Wow, that'll be an adventure.  Most of the tools built so far have been
maintenance drones that don't care about interactive issues.  It'll
be interesting to see how that effects the interface.

> just to be clear - these are things I plan to hack into the library,
> and don't want or expect anyone else to be doing these - this is just
> a FYI to the list as to what I plan on writing (and suggesting for
> inclusion into the package) and would be interested in hearing
> anyone's thoughts or if anyone else has similar needs..
> 
> - Connection and Transfer status messages
> 
> So I can make my browser like Mosaic.  I'd like to submit a
> (optional) routine to the package that will be called whenver
> there is anything interesting to report.  "Interesting"
> would be something like:
> 
> Proxy connection established to proxy.host.com

no problem

> Connection established to www.ncsa.uiuc.edu

no problem

> Retrieving file /somefile.foo

no problem

> 123 bytes of 456 transferred...

big problem :(  Currently the library just slurps the input all at once
(it's much faster that way) and lets perl handle the read blocks, etc.
Mosaic knows that information because it is performing reads at a very
low level.  To do this, you will have to change how the input works
(and probably the interface as well).

>...

> - Interruptable I/O
> 
> Like Mosaic, the ability to abort a transfer after it's been started.
> I'm not sure how this is implemented in Mosaic - I figure it uses
> alarm and catches SIGALRM - where it spins the icon and checks for mouse
> input..

This should not be a problem -- just send a SIGALRM, since the ALRM
handler is set up before the socket connection is made.  The returned
response will look like a Timed Out message.
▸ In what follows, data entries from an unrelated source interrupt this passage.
(** * NeoBreath PET preprocessing: a shallow embedding and its properties

    The development follows the Python sources:

    - [preprocessing/volume_processing.py]   ([Module VolumeProcessor])
    - [preprocessing/intensity_processing.py] ([Module IntensityProcessor])
    - [preprocessing/dicom_converter.py]     ([Module DicomConverter])
    - [pet_preprocessing.py]                 ([Module Pipeline])

    NumPy floating-point numbers are modelled by the IEEE 754 specification of
    the standard library ([spec_float], round to nearest even), with the
    format (precision, maximal exponent) as a parameter: [53, 1024] is
    [float64] (also Python's [float]) and [24, 128] is [float32]. *)

From Stdlib Require Import ZArith List Bool Lia String.
From Stdlib Require Import Floats.SpecFloat.
From Stdlib Require Import Sorting.Sorted Sorting.Permutation.
Import ListNotations.

Local Open Scope Z_scope.

(* ===================================================================== *)
(** * Python runtime: exceptions, logging, sequences *)
(* ===================================================================== *)

Module Py.

(** The exception classes the sources raise or catch by name. [OtherError]
    stands for any other subclass of [Exception] (decoder failures). *)
Inductive exn : Type :=
| AttributeError
| IndexError
| TypeError
| ValueError
| OtherError.

Inductive result (A : Type) : Type :=
| Ok (a : A)
| Raise (e : exn).
Arguments Ok {A} a.
Arguments Raise {A} e.

(** Records sent to the logger ['PreprocessingLogger']. *)
Inductive level : Type := INFO | WARNING | ERROR.

Definition log_record : Type := (level * string)%type.
Definition log : Type := list log_record.

(** Computations that may log and may raise: the log is threaded and is
    kept when an exception unwinds, as Python's handlers observe it. *)
Definition M (A : Type) : Type := log -> result A * log.

Definition ret {A} (a : A) : M A := fun l => (Ok a, l).

Definition bind {A B} (c : M A) (k : A -> M B) : M B :=
  fun l => match c l with
           | (Ok a, l') => k a l'
           | (Raise e, l') => (Raise e, l')
           end.

Definition raise {A} (e : exn) : M A := fun l => (Raise e, l).

Definition lift {A} (r : result A) : M A := fun l => (r, l).

Definition emit (lv : level) (msg : string) : M unit :=
  fun l => (Ok tt, l ++ [(lv, msg)]).

(** [try: c  except <classes>: h]; an exception outside [catches]
    propagates. *)
Definition try_except {A} (c : M A) (catches : exn -> bool) (h : exn -> M A) : M A :=
  fun l => match c l with
           | (Ok a, l') => (Ok a, l')
           | (Raise e, l') => if catches e then h e l' else (Raise e, l')
           end.

Definition any_exception (_ : exn) : bool := true.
> - Ability to load data to local file rather than pass back in $content
> 
> I want to limit how big (in memory) my browser will grow, and I'm worried
> that someone will pull down a 20mb mpeg via HTTP and perl has to allocate
> all that memory... and while it will page out memory that isn't used,
> there is a problem with fragmentation of memory..

Yep, that is a fatal flaw with the current architecture -- it is designed
for retrieving HTML files rather than huge stuff.  Fortunately, that is all
that is needed for most web tools.

> I'd like to be able to pass it a filename (like /tmp/$$) or filehandle 
> and have it write the data out to it... That way, for non-text files
> I can spawn a program (from .mailcap) and pass the file to that program..
> For HTML/Text files, I can read/parse it a line at a time...

Hmmm...that sounds more like a streams interface.  I think CERN's libwww
is supposed to be set up like that, but it's difficult to tell with all
their macros.  The only problem is that the interface between the client
and library becomes much more complex.

It'll be interesting to see what you come up with.  If the changes are
massive, we may want to include two separate interfaces to the library
or a simple shell-like interface overlayed on top of the more complex one.

.......Roy